• What the task asks: Within the data below, copy each line where the string "Hrep" is found.

=== Dataset content ===

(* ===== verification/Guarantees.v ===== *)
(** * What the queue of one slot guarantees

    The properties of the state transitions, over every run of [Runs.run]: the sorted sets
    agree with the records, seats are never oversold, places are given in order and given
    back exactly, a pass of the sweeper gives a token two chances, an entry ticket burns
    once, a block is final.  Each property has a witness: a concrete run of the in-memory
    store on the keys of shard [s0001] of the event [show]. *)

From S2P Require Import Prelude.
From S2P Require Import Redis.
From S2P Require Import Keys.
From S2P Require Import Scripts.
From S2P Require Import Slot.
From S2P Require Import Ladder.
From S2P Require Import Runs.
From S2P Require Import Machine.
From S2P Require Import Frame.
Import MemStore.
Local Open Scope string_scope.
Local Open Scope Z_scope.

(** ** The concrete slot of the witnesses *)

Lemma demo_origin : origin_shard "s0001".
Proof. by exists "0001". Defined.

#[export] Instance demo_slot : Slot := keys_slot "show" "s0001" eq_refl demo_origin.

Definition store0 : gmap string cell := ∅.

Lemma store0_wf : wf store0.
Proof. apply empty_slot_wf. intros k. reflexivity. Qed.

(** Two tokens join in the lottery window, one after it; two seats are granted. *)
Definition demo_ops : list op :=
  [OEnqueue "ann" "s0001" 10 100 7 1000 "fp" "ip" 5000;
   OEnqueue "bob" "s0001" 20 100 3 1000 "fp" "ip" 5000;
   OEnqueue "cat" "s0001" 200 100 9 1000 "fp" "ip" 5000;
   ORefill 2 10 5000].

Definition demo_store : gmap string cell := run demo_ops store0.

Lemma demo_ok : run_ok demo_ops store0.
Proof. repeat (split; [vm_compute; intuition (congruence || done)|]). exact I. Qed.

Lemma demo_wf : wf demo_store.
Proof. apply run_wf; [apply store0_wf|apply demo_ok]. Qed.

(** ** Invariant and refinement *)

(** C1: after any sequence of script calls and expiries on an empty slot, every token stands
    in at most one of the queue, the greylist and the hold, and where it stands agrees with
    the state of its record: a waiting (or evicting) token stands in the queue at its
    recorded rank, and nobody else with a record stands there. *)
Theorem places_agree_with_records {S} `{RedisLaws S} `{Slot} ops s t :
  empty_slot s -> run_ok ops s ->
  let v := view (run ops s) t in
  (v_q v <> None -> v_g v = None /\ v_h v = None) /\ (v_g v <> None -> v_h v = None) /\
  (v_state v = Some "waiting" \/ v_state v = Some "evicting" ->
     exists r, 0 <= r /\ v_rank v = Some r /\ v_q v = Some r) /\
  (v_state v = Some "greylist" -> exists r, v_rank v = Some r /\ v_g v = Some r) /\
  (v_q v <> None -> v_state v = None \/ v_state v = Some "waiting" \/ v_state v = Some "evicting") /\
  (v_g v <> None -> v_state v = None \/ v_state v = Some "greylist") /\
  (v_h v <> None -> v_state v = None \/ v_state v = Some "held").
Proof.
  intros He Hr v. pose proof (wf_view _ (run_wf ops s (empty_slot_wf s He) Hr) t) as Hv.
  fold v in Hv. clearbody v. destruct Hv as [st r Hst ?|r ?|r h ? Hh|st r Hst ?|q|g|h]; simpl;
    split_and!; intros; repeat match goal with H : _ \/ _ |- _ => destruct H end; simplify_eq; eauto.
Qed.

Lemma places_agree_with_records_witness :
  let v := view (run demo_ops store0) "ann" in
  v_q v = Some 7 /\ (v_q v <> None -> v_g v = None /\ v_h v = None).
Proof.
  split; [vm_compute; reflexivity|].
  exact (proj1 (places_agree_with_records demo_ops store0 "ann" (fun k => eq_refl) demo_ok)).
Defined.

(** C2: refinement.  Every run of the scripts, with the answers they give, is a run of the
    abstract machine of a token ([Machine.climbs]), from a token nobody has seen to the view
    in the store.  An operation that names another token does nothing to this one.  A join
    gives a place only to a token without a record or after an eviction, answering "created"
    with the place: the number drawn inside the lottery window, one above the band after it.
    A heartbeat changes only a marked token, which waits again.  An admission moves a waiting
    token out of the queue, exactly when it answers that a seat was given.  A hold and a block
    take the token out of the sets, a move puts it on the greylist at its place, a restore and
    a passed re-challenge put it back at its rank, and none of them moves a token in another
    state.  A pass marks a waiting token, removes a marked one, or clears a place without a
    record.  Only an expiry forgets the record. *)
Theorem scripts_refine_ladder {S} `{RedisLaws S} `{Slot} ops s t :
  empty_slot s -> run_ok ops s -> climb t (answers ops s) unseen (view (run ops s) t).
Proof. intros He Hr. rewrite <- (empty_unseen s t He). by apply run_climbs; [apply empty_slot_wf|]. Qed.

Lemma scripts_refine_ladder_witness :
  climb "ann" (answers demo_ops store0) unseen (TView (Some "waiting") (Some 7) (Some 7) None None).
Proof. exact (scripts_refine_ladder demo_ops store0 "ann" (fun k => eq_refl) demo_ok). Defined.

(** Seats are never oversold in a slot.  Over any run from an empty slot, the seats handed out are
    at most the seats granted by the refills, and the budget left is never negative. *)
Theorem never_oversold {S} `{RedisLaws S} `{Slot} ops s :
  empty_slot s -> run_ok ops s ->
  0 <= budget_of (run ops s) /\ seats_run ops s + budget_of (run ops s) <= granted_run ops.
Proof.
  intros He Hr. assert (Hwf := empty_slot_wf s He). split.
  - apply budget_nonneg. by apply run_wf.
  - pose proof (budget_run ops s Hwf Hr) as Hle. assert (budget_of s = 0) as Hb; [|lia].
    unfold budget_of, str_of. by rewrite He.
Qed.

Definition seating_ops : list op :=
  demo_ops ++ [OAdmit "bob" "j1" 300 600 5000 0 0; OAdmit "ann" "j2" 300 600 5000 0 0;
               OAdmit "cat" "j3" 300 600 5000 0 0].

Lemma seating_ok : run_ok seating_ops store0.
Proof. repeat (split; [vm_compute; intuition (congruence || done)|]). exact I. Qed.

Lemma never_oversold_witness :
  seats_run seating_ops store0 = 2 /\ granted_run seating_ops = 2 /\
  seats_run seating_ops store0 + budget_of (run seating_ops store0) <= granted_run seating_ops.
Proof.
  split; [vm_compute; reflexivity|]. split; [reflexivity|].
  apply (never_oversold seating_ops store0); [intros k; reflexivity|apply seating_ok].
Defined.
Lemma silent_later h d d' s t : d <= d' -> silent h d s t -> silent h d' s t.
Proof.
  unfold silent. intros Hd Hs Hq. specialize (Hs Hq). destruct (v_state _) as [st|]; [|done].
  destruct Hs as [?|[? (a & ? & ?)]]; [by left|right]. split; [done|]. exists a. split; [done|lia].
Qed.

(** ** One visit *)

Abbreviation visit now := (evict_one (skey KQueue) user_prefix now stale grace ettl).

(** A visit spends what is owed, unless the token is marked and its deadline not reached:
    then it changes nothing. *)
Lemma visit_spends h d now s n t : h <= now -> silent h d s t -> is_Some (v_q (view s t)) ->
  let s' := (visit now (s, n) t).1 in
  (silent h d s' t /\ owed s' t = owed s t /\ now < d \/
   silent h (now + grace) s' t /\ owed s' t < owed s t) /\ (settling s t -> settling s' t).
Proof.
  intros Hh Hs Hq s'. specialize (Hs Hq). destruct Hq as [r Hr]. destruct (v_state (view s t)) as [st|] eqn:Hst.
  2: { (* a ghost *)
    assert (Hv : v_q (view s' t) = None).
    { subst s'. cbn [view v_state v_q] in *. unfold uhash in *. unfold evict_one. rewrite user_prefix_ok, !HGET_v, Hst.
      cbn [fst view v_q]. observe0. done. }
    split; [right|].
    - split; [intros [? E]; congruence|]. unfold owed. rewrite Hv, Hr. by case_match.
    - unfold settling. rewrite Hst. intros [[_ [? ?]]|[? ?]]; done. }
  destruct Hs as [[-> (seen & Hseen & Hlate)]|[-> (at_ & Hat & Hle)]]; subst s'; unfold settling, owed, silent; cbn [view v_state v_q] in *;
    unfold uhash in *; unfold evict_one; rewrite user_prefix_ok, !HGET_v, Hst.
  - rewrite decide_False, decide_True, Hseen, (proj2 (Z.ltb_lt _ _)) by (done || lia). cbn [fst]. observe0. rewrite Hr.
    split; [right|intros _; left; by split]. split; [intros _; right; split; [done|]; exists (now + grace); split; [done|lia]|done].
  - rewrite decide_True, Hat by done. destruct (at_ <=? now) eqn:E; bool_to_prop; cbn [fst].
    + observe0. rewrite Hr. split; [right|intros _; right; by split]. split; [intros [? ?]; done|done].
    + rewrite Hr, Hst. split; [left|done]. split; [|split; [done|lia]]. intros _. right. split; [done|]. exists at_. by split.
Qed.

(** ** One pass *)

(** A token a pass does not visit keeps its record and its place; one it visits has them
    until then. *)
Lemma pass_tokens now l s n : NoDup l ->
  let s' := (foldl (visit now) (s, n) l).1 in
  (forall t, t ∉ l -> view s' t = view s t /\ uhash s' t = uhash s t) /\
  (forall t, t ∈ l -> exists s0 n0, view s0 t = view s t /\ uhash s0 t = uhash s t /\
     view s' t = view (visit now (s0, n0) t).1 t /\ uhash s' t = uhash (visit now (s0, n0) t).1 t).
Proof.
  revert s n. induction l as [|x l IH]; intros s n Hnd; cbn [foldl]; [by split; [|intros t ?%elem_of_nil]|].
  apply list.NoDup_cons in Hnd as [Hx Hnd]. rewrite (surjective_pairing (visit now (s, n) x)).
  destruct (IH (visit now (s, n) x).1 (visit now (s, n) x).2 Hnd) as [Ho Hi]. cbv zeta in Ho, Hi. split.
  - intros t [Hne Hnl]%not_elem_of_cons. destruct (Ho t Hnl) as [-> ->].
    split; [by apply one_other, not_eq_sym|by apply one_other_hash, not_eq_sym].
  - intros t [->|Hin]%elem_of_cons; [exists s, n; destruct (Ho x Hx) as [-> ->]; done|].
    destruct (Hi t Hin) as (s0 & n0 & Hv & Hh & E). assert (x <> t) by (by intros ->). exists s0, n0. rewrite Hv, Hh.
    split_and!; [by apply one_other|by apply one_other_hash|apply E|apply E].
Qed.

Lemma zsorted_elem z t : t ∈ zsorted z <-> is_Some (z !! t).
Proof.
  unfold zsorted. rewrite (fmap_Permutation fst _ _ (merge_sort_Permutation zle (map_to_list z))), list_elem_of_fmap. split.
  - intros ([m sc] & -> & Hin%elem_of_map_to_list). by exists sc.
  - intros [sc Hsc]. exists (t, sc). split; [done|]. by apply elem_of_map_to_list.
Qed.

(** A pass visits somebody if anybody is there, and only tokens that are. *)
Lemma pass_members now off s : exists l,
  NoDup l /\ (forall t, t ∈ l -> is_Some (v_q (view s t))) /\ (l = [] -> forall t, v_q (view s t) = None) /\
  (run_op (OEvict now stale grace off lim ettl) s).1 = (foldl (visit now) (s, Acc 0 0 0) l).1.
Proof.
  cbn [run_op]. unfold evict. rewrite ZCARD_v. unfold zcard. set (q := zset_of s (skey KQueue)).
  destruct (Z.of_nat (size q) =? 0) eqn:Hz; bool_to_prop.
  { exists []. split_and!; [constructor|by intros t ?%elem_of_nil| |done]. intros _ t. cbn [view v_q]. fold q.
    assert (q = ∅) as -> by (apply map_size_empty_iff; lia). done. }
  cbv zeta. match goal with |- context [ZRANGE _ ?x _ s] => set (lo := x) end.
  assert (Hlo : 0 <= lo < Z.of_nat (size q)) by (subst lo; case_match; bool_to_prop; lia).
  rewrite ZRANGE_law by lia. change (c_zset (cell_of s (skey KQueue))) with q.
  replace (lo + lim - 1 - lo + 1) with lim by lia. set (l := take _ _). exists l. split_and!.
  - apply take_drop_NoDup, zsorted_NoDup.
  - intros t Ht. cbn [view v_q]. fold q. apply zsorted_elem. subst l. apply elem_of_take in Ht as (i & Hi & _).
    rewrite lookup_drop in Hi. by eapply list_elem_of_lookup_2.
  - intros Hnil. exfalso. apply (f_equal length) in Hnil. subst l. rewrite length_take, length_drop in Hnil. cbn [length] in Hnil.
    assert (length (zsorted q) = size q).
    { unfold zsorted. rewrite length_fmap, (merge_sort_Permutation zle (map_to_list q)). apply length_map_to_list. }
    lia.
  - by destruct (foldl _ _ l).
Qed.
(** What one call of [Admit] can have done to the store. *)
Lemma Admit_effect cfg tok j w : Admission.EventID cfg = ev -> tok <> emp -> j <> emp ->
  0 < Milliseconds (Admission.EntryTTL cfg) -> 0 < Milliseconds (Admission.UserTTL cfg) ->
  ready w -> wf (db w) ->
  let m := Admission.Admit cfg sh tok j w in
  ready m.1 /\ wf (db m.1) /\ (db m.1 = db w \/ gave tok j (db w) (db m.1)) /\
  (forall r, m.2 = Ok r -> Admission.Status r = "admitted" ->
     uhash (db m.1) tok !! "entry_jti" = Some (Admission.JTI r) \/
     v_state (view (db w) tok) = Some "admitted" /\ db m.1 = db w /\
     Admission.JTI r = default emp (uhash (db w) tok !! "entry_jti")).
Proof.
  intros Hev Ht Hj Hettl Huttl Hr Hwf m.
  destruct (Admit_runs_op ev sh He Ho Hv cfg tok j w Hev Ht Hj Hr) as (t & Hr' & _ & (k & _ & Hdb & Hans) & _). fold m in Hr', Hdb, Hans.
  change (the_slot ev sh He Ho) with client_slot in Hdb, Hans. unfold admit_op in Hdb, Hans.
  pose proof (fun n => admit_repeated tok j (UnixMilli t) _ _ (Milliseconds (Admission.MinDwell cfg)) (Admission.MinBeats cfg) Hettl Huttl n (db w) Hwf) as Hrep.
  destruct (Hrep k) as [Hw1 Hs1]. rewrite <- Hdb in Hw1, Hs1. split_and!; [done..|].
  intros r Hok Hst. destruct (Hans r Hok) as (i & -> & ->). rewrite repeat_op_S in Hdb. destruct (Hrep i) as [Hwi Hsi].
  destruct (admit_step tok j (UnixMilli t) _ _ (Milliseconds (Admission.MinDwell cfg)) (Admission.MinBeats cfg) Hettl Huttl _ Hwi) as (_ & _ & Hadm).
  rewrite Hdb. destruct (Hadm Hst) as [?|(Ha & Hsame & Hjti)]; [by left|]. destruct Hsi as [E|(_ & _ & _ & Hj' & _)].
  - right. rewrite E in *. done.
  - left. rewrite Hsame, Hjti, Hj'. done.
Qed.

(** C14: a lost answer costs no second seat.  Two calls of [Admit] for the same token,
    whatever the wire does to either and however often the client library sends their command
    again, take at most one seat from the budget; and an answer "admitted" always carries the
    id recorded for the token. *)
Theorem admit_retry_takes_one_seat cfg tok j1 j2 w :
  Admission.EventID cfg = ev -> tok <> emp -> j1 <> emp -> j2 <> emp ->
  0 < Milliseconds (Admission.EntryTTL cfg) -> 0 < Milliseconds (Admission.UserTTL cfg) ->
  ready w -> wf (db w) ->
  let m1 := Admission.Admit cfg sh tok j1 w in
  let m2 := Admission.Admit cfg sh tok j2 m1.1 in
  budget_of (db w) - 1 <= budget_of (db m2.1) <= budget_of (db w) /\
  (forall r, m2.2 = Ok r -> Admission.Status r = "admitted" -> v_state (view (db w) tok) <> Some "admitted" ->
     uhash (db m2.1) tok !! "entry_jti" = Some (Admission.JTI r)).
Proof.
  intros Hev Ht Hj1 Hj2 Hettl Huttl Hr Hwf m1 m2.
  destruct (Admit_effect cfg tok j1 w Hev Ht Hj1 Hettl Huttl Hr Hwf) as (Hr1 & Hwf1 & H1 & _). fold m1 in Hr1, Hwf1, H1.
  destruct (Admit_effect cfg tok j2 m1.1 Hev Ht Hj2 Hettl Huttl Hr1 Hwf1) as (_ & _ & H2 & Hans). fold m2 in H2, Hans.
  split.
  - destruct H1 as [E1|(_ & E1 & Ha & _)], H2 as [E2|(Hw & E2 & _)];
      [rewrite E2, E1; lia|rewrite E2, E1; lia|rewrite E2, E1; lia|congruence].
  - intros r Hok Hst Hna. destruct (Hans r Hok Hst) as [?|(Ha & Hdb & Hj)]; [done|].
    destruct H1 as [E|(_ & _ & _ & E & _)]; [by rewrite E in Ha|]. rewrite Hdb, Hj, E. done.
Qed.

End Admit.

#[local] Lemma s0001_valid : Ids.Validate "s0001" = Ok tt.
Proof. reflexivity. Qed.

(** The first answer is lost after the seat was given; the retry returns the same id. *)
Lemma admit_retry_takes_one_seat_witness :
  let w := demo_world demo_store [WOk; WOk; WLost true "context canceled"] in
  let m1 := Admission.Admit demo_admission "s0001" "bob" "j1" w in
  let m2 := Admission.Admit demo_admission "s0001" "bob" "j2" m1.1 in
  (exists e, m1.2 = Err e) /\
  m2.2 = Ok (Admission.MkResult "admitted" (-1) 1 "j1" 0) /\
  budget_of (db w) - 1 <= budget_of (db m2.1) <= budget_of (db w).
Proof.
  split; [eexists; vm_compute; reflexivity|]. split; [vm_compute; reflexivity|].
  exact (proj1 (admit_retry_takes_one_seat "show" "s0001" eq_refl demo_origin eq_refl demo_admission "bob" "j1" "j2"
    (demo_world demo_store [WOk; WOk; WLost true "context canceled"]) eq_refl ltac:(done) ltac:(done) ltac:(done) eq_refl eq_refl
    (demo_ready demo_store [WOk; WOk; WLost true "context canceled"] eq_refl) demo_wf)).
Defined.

===

• Expected output:
  pose proof (fun n => admit_repeated tok j (UnixMilli t) _ _ (Milliseconds (Admission.MinDwell cfg)) (Admission.MinBeats cfg) Hettl Huttl n (db w) Hwf) as Hrep.
  destruct (Hrep k) as [Hw1 Hs1]. rewrite <- Hdb in Hw1, Hs1. split_and!; [done..|].
  intros r Hok Hst. destruct (Hans r Hok) as (i & -> & ->). rewrite repeat_op_S in Hdb. destruct (Hrep i) as [Hwi Hsi].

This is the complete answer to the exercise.